*** Opening of Extracted information ***

(** * Stock market analysis dashboard (community_gallery/stock_market_analysis/hello.py)

    A shallow embedding of the script's data pipeline: the pandas frames it
    manipulates (a column store with an index), the in-place normalisation
    done by [fetch_stock_data], the two rolling means and the boolean-mask
    filter.  Frames live in a heap and are addressed by reference, because
    the script mutates the fetched frame in place and later adds columns to
    it.  float64 cells are idealised as exact rationals, with NaN as [None].

    The presentation calls ([text], [table], [plotly]) are recorded and taken
    to succeed; the user's selections and the slider value are parameters of
    the run.  The service start-up of lines 13-19 carries no data and is left
    out. *)

From Stdlib Require Import ZArith QArith Qabs Lia Bool.
From Stdlib Require Import String Ascii DecimalString.
From stdpp Require Import base option list gmap strings.

Local Open Scope string_scope.
Local Open Scope nat_scope.

(** ** Cells and columns *)

(** A pandas Timestamp at second resolution.  [utcoffset] (in minutes) is
    only meaningful inside a timezone-aware column. *)
Record Timestamp := mkTimestamp {
  year : nat; month : nat; day : nat;
  hour : nat; minute : nat; second : nat;
  utcoffset : Z
}.
(** * ezomero: the import orchestration of [ezomero/_importer.py]

    A shallow embedding of [_importer.py] and the properties of its
    orchestration core: the resolvers [set_or_create_project],
    [set_or_create_dataset] and [set_or_create_screen], the annotation
    batcher [multi_post_map_annotation], the class [Importer] and the entry
    point [ezimport].

    Python values are represented by the small universe the code inspects:
    [None], integers and strings ([atom]), lists and tuples of integers and
    dictionaries ([pyval]).  Booleans and floats are not represented.

    The OMERO server is a black box.  Every call that leaves the process
    (and every message that is logged or printed) is recorded, in order, in
    a trace of [event]s; what the server answers is given by the oracle
    fields of [BlitzGateway], arbitrary functions of the trace so far.
    Calls to the server are assumed to return: a failing remote call is
    outside the model. *)

From Stdlib Require Import ZArith List String Ascii Bool Lia DecimalString.
Import ListNotations.

Local Open Scope Z_scope.
Local Open Scope list_scope.

(** ** Python values *)

Inductive atom : Type :=
| ANone
| AInt (n : Z)
| AStr (s : string).

(** A value of a key-value dictionary: anything whose type is not [list]
    is a scalar, a [list] is a sequence of scalars. *)
Inductive dval : Type :=
| Scalar (a : atom)
| Seq (l : list atom).

Definition pydict : Type := list (atom * dval).

Inductive pyval : Type :=
| PAtom (a : atom)
| PList (l : list Z)
| PTuple (l : list Z)
| PDict (d : pydict).

(** Python truthiness: [if x:]. *)
Definition truthy (a : atom) : bool :=
  match a with
  | ANone => false
  | AInt n => negb (n =? 0)
  | AStr s => negb (String.eqb s "")
  end.

Definition nonempty {A : Type} (l : list A) : bool :=
  match l with
  | [] => false
  | _ :: _ => true
  end.

Definition truthy_val (v : pyval) : bool :=
  match v with
  | PAtom a => truthy a
  | PList l => nonempty l
  | PTuple l => nonempty l
  | PDict d => nonempty d
  end.

(** [x] of type [Optional[List[int]]] used as a condition. *)
Definition truthy_ids (x : option (list Z)) : bool :=
  match x with
  | None => false
  | Some l => nonempty l
  end.

Definition str_of_Z (n : Z) : string := NilZero.string_of_int (Z.to_int n).

(** Python's [str()] on the scalars. *)
Definition py_str (a : atom) : string :=
  match a with
  | ANone => "None"
  | AInt n => str_of_Z n
  | AStr s => s
  end.

(** [isinstance(x, str)], [isinstance(x, int)]. *)
Definition isinstance_str (a : atom) : bool :=
  match a with AStr _ => true | _ => false end.

Definition isinstance_int (a : atom) : bool :=
  match a with AInt _ => true | _ => false end.

(** [type(x) in [list, int]], [type(x) is dict]. *)
Definition type_in_list_int (v : pyval) : bool :=
  match v with
  | PList _ => true
  | PAtom (AInt _) => true
  | _ => false
  end.

Definition type_is_dict (v : pyval) : bool :=
  match v with PDict _ => true | _ => false end.

(** ** Exceptions, events and the monad of a run *)

Inductive exn : Type :=
| TypeError (msg : string)
| ValueError (msg : string)
| KeyError (key : string)
| IndexError (msg : string).

Inductive level : Type := Warning | Error.

(** One document of the YAML output of [omero import]: the dictionary
    read at the keys ['Image'] and ['Plate'], either of which may be
    missing. *)
Record doc : Type := mkDoc {
  Image : option (list Z);
  Plate : option (list Z)
}.

Inductive event : Type :=
| EGetSession
| EImport (arguments : list string)
| EPostProject (name : string)
| EPostDataset (name : string) (project_id : option Z)
| EPostScreen (name : string)
| EGetImageIds
| ELinkImages (image_ids : list Z) (dataset_id : Z)
| ELinkPlates (plate_ids : list Z) (screen_id : Z)
| ESaveMapAnn (ns : string) (kv_pairs : list (string * string))
| ELinkAnn (object_type : string) (object_id : Z) (map_ann_id : Z)
| ELog (lvl : level) (msg : string)
| EPrint (msg : string).

Definition trace : Type := list event.

(** The calls that reach the server or the import bridge. *)
Definition is_remote (e : event) : bool :=
  match e with
  | ELog _ _ | EPrint _ => false
  | _ => true
  end.

Definition is_creation (e : event) : bool :=
  match e with
  | EPostProject _ | EPostDataset _ _ | EPostScreen _ => true
  | _ => false
  end.

Definition is_post_screen (e : event) : bool :=
  match e with EPostScreen _ => true | _ => false end.

Definition is_link (e : event) : bool :=
  match e with ELinkImages _ _ | ELinkPlates _ _ => true | _ => false end.

Definition is_save_ann (e : event) : bool :=
  match e with ESaveMapAnn _ _ => true | _ => false end.

Definition is_ann (e : event) : bool :=
  match e with ESaveMapAnn _ _ | ELinkAnn _ _ _ => true | _ => false end.

Definition count (p : event -> bool) (t : trace) : nat :=
  List.length (filter p t).

(** The connection: its address and session, and the answers of what is
    behind it and of the process around it, each a function of the calls
    made so far. *)
Record BlitzGateway : Type := mkConn {
  host : string;
  port : Z;
  session_uuid : string;
  (** identifier the server assigns to the next object it creates *)
  new_id : trace -> Z;
  (** identifiers of the images that are in no dataset *)
  orphan_ids : trace -> list Z;
  (** documents the import writes for the given command line *)
  import_output : list string -> trace -> list doc;
  (** name of the next temporary file *)
  tmp_name : trace -> string;
  (** [os.path.abspath] in the directory the process runs in *)
  abspath : string -> string
}.

Inductive result (A : Type) : Type :=
| OK (a : A)
| Raised (e : exn).
Arguments OK {A} a.
Arguments Raised {A} e.

(** A computation reads the trace so far and returns a value or an
    exception together with the extended trace: what was done before an
    exception stays done. *)
Definition M (A : Type) : Type := trace -> result A * trace.

Definition ret {A : Type} (a : A) : M A := fun t => (OK a, t).

Definition raise {A : Type} (e : exn) : M A := fun t => (Raised e, t).
(** C10, as stated, fails: a section without an [id] makes the callback
    compare each [href] with ["#null"], so a link with that [href] is
    marked although no identifier matches it. *)
Lemma sectionObserver_unmatched_counterexample :
  ~ (forall (links : list Dom.element) (e : ScrollSpy.entry),
        ScrollSpy.isIntersecting e = true ->
        (forall s link,
            Dom.getAttribute "id" (ScrollSpy.target e) = Some s ->
            link ∈ links ->
            Dom.getAttribute "href" link ≠ Some ("#" +:+ s)) ->
        Forall (fun link' => ScrollSpy.active link' = false)
               (ScrollSpy.sectionObserver [e] links)).
Proof.
  intros Hclaim.
  specialize (Hclaim [Samples.anchor "#null" []]
                (ScrollSpy.Entry true Samples.section_without_id) eq_refl).
  assert (Hnone : forall s link,
             Dom.getAttribute "id" Samples.section_without_id = Some s ->
             link ∈ [Samples.anchor "#null" []] ->
             Dom.getAttribute "href" link ≠ Some ("#" +:+ s)).
  { intros s link Hid. vm_compute in Hid. discriminate. }
  specialize (Hclaim Hnone). inversion Hclaim as [|x l Hact _]; subst.
  vm_compute in Hact. discriminate.
Qed.

(** C10, amended.  After the callback has processed an intersecting entry
    (as the last entry of a batch) whose fragment, ["#" + id] with a missing
    [id] printed as [null], is the [href] of no link, every link has kept
    its attributes, style and other classes and none carries [active]. *)
Theorem sectionObserver_clears_when_unmatched
    (es : list ScrollSpy.entry) (e : ScrollSpy.entry)
    (links : list Dom.element) :
  ScrollSpy.isIntersecting e = true ->
  (forall link, link ∈ links ->
     Dom.getAttribute "href" link
     ≠ Some ("#" +:+ Dom.template_string
                       (Dom.getAttribute "id" (ScrollSpy.target e)))) ->
  Forall2 (fun link link' =>
             ScrollSpy.same_but_active link link'
             ∧ ScrollSpy.active link' = false)
          links (ScrollSpy.sectionObserver (es ++ [e]) links).
Proof.
  intros Hint Hnone. rewrite sectionObserver_snoc.
  unfold ScrollSpy.on_entry. rewrite Hint.
  apply Forall2_fmap_r.
  apply Forall_forall in Hnone.
  eapply Forall2_impl;
    [exact (Forall2_and_left _ _ _ _ (sectionObserver_same es links) Hnone)|].
  intros l l' [Hne Hsame]. split.
  - eapply same_but_active_trans; [exact Hsame|apply mark_same_but_active].
  - rewrite active_mark. apply bool_decide_eq_false_2.
    unfold Dom.getAttribute in *. destruct Hsame as (-> & _). exact Hne.
Qed.

Lemma sectionObserver_clears_when_unmatched_witness :
  Forall2 (fun link link' =>
             ScrollSpy.same_but_active link link'
             ∧ ScrollSpy.active link' = false)
          [Samples.anchor "#about" ["active"]; Samples.anchor "#projects" []]
          (ScrollSpy.sectionObserver
             ([] ++ [ScrollSpy.Entry true Samples.section_without_id])
             [Samples.anchor "#about" ["active"]; Samples.anchor "#projects" []]).
Proof.
  apply (sectionObserver_clears_when_unmatched []
           (ScrollSpy.Entry true Samples.section_without_id)
           [Samples.anchor "#about" ["active"]; Samples.anchor "#projects" []]).
  - reflexivity.
  - intros link Hin Heq.
    apply elem_of_cons in Hin as [->|Hin];
      [vm_compute in Heq; discriminate|].
    apply elem_of_cons in Hin as [->|Hin];
      [vm_compute in Heq; discriminate|].
    inversion Hin.
Defined.

(** ** Typing animation *)

Section TypingFacts.
Import Typing.

Lemma substring0_zero s : substring0 s 0 = "".
Proof. unfold substring0. cbn. destruct s; reflexivity. Qed.

Lemma length_substring_prefix s : forall n,
  (n ≤ String.length s)%nat -> String.length (String.substring 0 n s) = n.
Proof.
  induction s as [|c s IH]; intros n Hn.
  - cbn in Hn. assert (n = 0)%nat as -> by lia. reflexivity.
  - destruct n as [|n]; [reflexivity|]. cbn in *. rewrite IH by lia. reflexivity.
Qed.

Lemma length_substring0 s k :
  (0 ≤ k ≤ Z.of_nat (String.length s))%Z ->
  Z.of_nat (String.length (substring0 s k)) = k.
Proof.
  intros Hk. unfold substring0. rewrite length_substring_prefix by lia. lia.
Qed.

Variable phrases : list string.
Hypothesis phrases_nonempty :
  Forall (fun p => (0 < String.length p)%nat) phrases.

(** One run of [animateTyping] with motion allowed: the counters stay in
    range, the count moves by exactly one, and the text is the prefix of
    the current phrase with that many characters. *)
Lemma animateTyping_step a :
  well_formed phrases a ->
  let a' := (animateTyping false phrases a).1 in
  well_formed phrases a'
  ∧ (∃ p', phrases !! phraseIndex a' = Some p'
           ∧ textContent a' = substring0 p' (charIndex a'))
  ∧ Z.of_nat (String.length (textContent a')) = charIndex a'
  ∧ (charIndex a' = charIndex a + 1 ∨ charIndex a' = charIndex a - 1)%Z
  ∧ length (Timers.pending (timers a'))
    = S (length (Timers.pending (timers a))).
Proof.
  intros (p & Hp & Hrange). unfold animateTyping. rewrite Hp.
  destruct (isDeleting a) eqn:Hdel; cbn [negb andb].
  - destruct (charIndex a - 1 =? 0)%Z eqn:Hzero; cbn.
    + apply Z.eqb_eq in Hzero.
      assert (Hlen : (phraseIndex a < length phrases)%nat)
        by (eapply lookup_lt_Some; exact Hp).
      assert (Hmod : ((phraseIndex a + 1) `mod` length phrases
                      < length phrases)%nat)
        by (apply Nat.mod_upper_bound; lia).
      destruct (lookup_lt_is_Some_2 _ _ Hmod) as [p' Hp'].
      assert (Hp'len : (0 < String.length p')%nat).
      { rewrite Forall_forall in phrases_nonempty.
        apply phrases_nonempty. eapply list_elem_of_lookup_2. exact Hp'. }
      rewrite Hzero, substring0_zero.
      split; [|split; [|split; [|split]]].
      * exists p'. cbn. split; [exact Hp'|lia].
      * exists p'. rewrite substring0_zero. split; [exact Hp'|reflexivity].
      * reflexivity.
      * lia.
      * rewrite length_app. cbn. lia.
    + apply Z.eqb_neq in Hzero.
      split; [|split; [|split; [|split]]].
      * exists p. cbn. split; [exact Hp|lia].
      * exists p. split; [exact Hp|reflexivity].
      * apply length_substring0. lia.
      * lia.
      * rewrite length_app. cbn. lia.
  - destruct (charIndex a + 1 =? Z.of_nat (String.length p))%Z eqn:Hfull; cbn.
    + apply Z.eqb_eq in Hfull.
      split; [|split; [|split; [|split]]].
      * exists p. cbn. split; [exact Hp|lia].
      * exists p. split; [exact Hp|reflexivity].
      * apply length_substring0. lia.
      * lia.
      * rewrite length_app. cbn. lia.
    + apply Z.eqb_neq in Hfull.
      split; [|split; [|split; [|split]]].
      * exists p. cbn. split; [exact Hp|lia].
      * exists p. split; [exact Hp|reflexivity].
      * apply length_substring0. lia.
      * lia.
      * rewrite length_app. cbn. lia.
Qed.

Lemma run_snoc r n a :
  run r phrases (S n) a = (animateTyping r phrases (run r phrases n a)).1.
Proof.
  revert a. induction n as [|n IH]; intros a; [reflexivity|].
  change (run r phrases (S (S n)) a)
    with (run r phrases (S n) (animateTyping r phrases a).1).
  rewrite IH. reflexivity.
Qed.

Lemma run_well_formed n a :
  well_formed phrases a -> well_formed phrases (run false phrases n a).
Proof.
  intros Ha. induction n as [|n IH]; [exact Ha|].
  rewrite run_snoc. apply animateTyping_step. exact IH.
Qed.

Lemma start_well_formed text0 p0 ps :
  phrases = p0 :: ps -> well_formed phrases (start text0).
Proof.
  intros ->. exists p0. cbn. split; [reflexivity|].
  inversion phrases_nonempty; subst. lia.
Qed.
End TypingFacts.

Section TypingClock.
Import Timers Typing.
Variable r : bool.
Variable phrases : list string.

Local Abbreviation loop_ticks :=
  (ticks timers set_timers
     (fun (_ : unit) a => (animateTyping r phrases a).1)).

Lemma ticks_add n m a : loop_ticks (n + m) a = loop_ticks m (loop_ticks n a).
Proof.
  revert a. induction n as [|n IH]; intros a; [reflexivity|].
  cbn [Nat.add ticks]. apply IH.
Qed.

*** Close of Extracted information ***

Directions —
From the records above, retype only the lines starting at the line that contains "(** ** Exceptions, events" and ending at the line that contains "missing. *)", both included.

Answer for the task —
(** ** Exceptions, events and the monad of a run *)

Inductive exn : Type :=
| TypeError (msg : string)
| ValueError (msg : string)
| KeyError (key : string)
| IndexError (msg : string).

Inductive level : Type := Warning | Error.

(** One document of the YAML output of [omero import]: the dictionary
    read at the keys ['Image'] and ['Plate'], either of which may be
    missing. *)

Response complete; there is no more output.